What to produce >>
Print the data that follows exactly as it stands, from its first line through the line containing "Definition descend (level", and stop there.

--- Material provided Enclosed Below ---

(* ===== verification/Mmu.v ===== *)
(** Stage-2 page tables (src/src/mmu.c, src/include/mmu.h).

    [phys] is what the routines touch: RAM and the page allocator.  A table is
    4096 bytes of RAM, an entry a little-endian 64-bit word in it, a pointer
    into it an address.  [xlate] is what the tables mean: the leaf entry each
    intermediate address is translated by. *)
From stdpp Require Import base gmap list numbers tactics.
From S2P Require Import Prelude Spinlock PageAlloc Mem.

Definition PAGE_SIZE : Z := 4096.

(** [PIDX(level, va)]: the nine bits that index the table at [level]. *)
Definition PIDX (level va : Z) : Z := Z.land (Z.shiftr va (39 - level * 9)) 0x1ff.
Definition OFFSET (va : Z) : Z := Z.land va 0xfff.
Definition PTE_PA (pte : Z) : Z := Z.land pte 0xfffffffff000.

Definition PTE_VALID : Z := 1.
Definition PTE_TABLE : Z := 2.
Definition PTE_V : Z := 3.
Definition PTE_AF : Z := Z.shiftl 1 10.
Definition S2PTE_AF : Z := Z.shiftl 1 10.
Definition S2PTE_S2AP (ap : Z) : Z := Z.shiftl (Z.land ap 3) 6.
Definition S2PTE_RO : Z := S2PTE_S2AP 1.
Definition S2PTE_WO : Z := S2PTE_S2AP 2.
Definition S2PTE_RW : Z := S2PTE_S2AP 3.
Definition S2PTE_ATTR (attr : Z) : Z := Z.shiftl (Z.land attr 7) 2.
Definition AI_DEVICE_nGnRnE_IDX : Z := 0.
Definition AI_NORMAL_NC_IDX : Z := 1.
Definition AI_DEVICE_nGnRnE : Z := 0.
Definition AI_NORMAL_NC : Z := 0x44.
Definition S2PTE_NORMAL : Z := S2PTE_ATTR AI_NORMAL_NC_IDX.
Definition S2PTE_DEVICE : Z := S2PTE_ATTR AI_DEVICE_nGnRnE_IDX.

Record phys := mkPhys { p_mem : memory; p_pa : page_allocator }.
Definition set_mem (m : memory) (s : phys) : phys := mkPhys m (p_pa s).
Definition set_pa (a : page_allocator) (s : phys) : phys := mkPhys (p_mem s) a.
Definition on_mem {A} (m : M memory A) : M phys A := zoom p_mem set_mem m.
Definition on_pa {A} (m : M page_allocator A) : M phys A := zoom p_pa set_pa m.

(** * The routines *)

(** [&pgt[i]] *)
Definition pte_addr (pgt i : Z) : Z := u64 (pgt + 8 * i).

(** One iteration of the loop of [pagewalk]: the next table, or none when the
    function returns NULL. *)
Definition descend (level pgt va : Z) (need_alloc : bool) : M phys (option Z) :=
  let pte := pte_addr pgt (PIDX level va) in
  let! v := on_mem (load64 pte) in
  if negb (Z.land v PTE_VALID =? 0) && negb (Z.land v PTE_TABLE =? 0) then
    ret (Some (PTE_PA v))
  else if need_alloc then
    let! pgt' := on_pa alloc_page in
    (if pgt' =? 0 then panic else ret tt) ;;
    on_mem (store64 pte (Z.lor (Z.lor (PTE_PA pgt') PTE_TABLE) PTE_VALID)) ;;
    ret (Some pgt')
  else ret None.

(** [n] iterations from [level] on; NULL is 0. *)
Fixpoint walk (n : nat) (level pgt va : Z) (need_alloc : bool) : M phys Z :=
  match n with
  | O => ret (pte_addr pgt (PIDX level va))
  | S n' =>
      let! r := descend level pgt va need_alloc in
      match r with
      | Some pgt' => walk n' (level + 1) pgt' va need_alloc
      | None => ret 0
      end
  end.

Definition pagewalk (pgt va : Z) (need_alloc : bool) : M phys Z := walk 3 0 pgt va need_alloc.

(** The leaf entry [pagemap] writes. *)
Definition leaf_pte (pa attr : Z) : Z :=
  Z.lor (Z.lor (Z.lor (PTE_PA pa) S2PTE_AF) attr) PTE_V.

Fixpoint pagemap_loop (n : nat) (pgt va pa attr : Z) : M phys unit :=
  match n with
  | O => ret tt
  | S n' =>
      let! pte := pagewalk pgt va true in
      let! v := on_mem (load64 pte) in
      if negb (Z.land v PTE_AF =? 0) then panic else
      on_mem (store64 pte (leaf_pte pa attr)) ;;
      pagemap_loop n' pgt (u64 (va + PAGE_SIZE)) (u64 (pa + PAGE_SIZE)) attr
  end.

Definition pagemap (pgt va pa size attr : Z) : M phys unit :=
  if negb (va mod PAGE_SIZE =? 0) || negb (pa mod PAGE_SIZE =? 0) || negb (size mod PAGE_SIZE =? 0)
  then panic
  else pagemap_loop (Z.to_nat (size / PAGE_SIZE)) pgt va pa attr.

Fixpoint pageunmap_loop (n : nat) (pgt va : Z) : M phys unit :=
  match n with
  | O => ret tt
  | S n' =>
      let! pte := pagewalk pgt va false in
      let! v := on_mem (load64 pte) in
      if v =? 0 then panic else
      let pa := PTE_PA v in
      on_pa (free_page pa) ;;
      on_mem (store64 pte 0) ;;
      pageunmap_loop n' pgt (u64 (va + PAGE_SIZE))
  end.

Definition pageunmap (pgt va size : Z) : M phys unit :=
  if negb (va mod PAGE_SIZE =? 0) || negb (size mod PAGE_SIZE =? 0) then panic
  else pageunmap_loop (Z.to_nat (size / PAGE_SIZE)) pgt va.

Definition ipa2pa (pgt ipa : Z) : M phys Z :=
  if pgt =? 0 then ret 0 else
  let! pte := pagewalk pgt ipa false in
  if pte =? 0 then ret 0 else
  let off := Z.land ipa (PAGE_SIZE - 1) in
  let! v := on_mem (load64 pte) in
  ret (u64 (PTE_PA v + off)).

(** * What the tables mean *)

Definition entry (m : memory) (p i : Z) : Z := rd 8 m (p + 8 * i).
Definition is_table (e : Z) : bool := Z.testbit e 0 && Z.testbit e 1.

(** The leaf entry reached from the table [p] at [level], [n] levels above the
    leaves; 0 where the walk ends early. *)
Fixpoint xlate_from (n : nat) (m : memory) (level p va : Z) : Z :=
  match n with
  | O => entry m p (PIDX level va)
  | S n' =>
      let e := entry m p (PIDX level va) in
      if is_table e then xlate_from n' m (level + 1) (PTE_PA e) va else 0
  end.
Definition xlate (m : memory) (root va : Z) : Z := xlate_from 3 m 0 root va.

--- End of Enclosed Material provided ---

Expected answer >>
(* ===== verification/Mmu.v ===== *)
(** Stage-2 page tables (src/src/mmu.c, src/include/mmu.h).

    [phys] is what the routines touch: RAM and the page allocator.  A table is
    4096 bytes of RAM, an entry a little-endian 64-bit word in it, a pointer
    into it an address.  [xlate] is what the tables mean: the leaf entry each
    intermediate address is translated by. *)
From stdpp Require Import base gmap list numbers tactics.
From S2P Require Import Prelude Spinlock PageAlloc Mem.

Definition PAGE_SIZE : Z := 4096.

(** [PIDX(level, va)]: the nine bits that index the table at [level]. *)
Definition PIDX (level va : Z) : Z := Z.land (Z.shiftr va (39 - level * 9)) 0x1ff.
Definition OFFSET (va : Z) : Z := Z.land va 0xfff.
Definition PTE_PA (pte : Z) : Z := Z.land pte 0xfffffffff000.

Definition PTE_VALID : Z := 1.
Definition PTE_TABLE : Z := 2.
Definition PTE_V : Z := 3.
Definition PTE_AF : Z := Z.shiftl 1 10.
Definition S2PTE_AF : Z := Z.shiftl 1 10.
Definition S2PTE_S2AP (ap : Z) : Z := Z.shiftl (Z.land ap 3) 6.
Definition S2PTE_RO : Z := S2PTE_S2AP 1.
Definition S2PTE_WO : Z := S2PTE_S2AP 2.
Definition S2PTE_RW : Z := S2PTE_S2AP 3.
Definition S2PTE_ATTR (attr : Z) : Z := Z.shiftl (Z.land attr 7) 2.
Definition AI_DEVICE_nGnRnE_IDX : Z := 0.
Definition AI_NORMAL_NC_IDX : Z := 1.
Definition AI_DEVICE_nGnRnE : Z := 0.
Definition AI_NORMAL_NC : Z := 0x44.
Definition S2PTE_NORMAL : Z := S2PTE_ATTR AI_NORMAL_NC_IDX.
Definition S2PTE_DEVICE : Z := S2PTE_ATTR AI_DEVICE_nGnRnE_IDX.

Record phys := mkPhys { p_mem : memory; p_pa : page_allocator }.
Definition set_mem (m : memory) (s : phys) : phys := mkPhys m (p_pa s).
Definition set_pa (a : page_allocator) (s : phys) : phys := mkPhys (p_mem s) a.
Definition on_mem {A} (m : M memory A) : M phys A := zoom p_mem set_mem m.
Definition on_pa {A} (m : M page_allocator A) : M phys A := zoom p_pa set_pa m.

(** * The routines *)

(** [&pgt[i]] *)
Definition pte_addr (pgt i : Z) : Z := u64 (pgt + 8 * i).

(** One iteration of the loop of [pagewalk]: the next table, or none when the
    function returns NULL. *)
Definition descend (level pgt va : Z) (need_alloc : bool) : M phys (option Z) :=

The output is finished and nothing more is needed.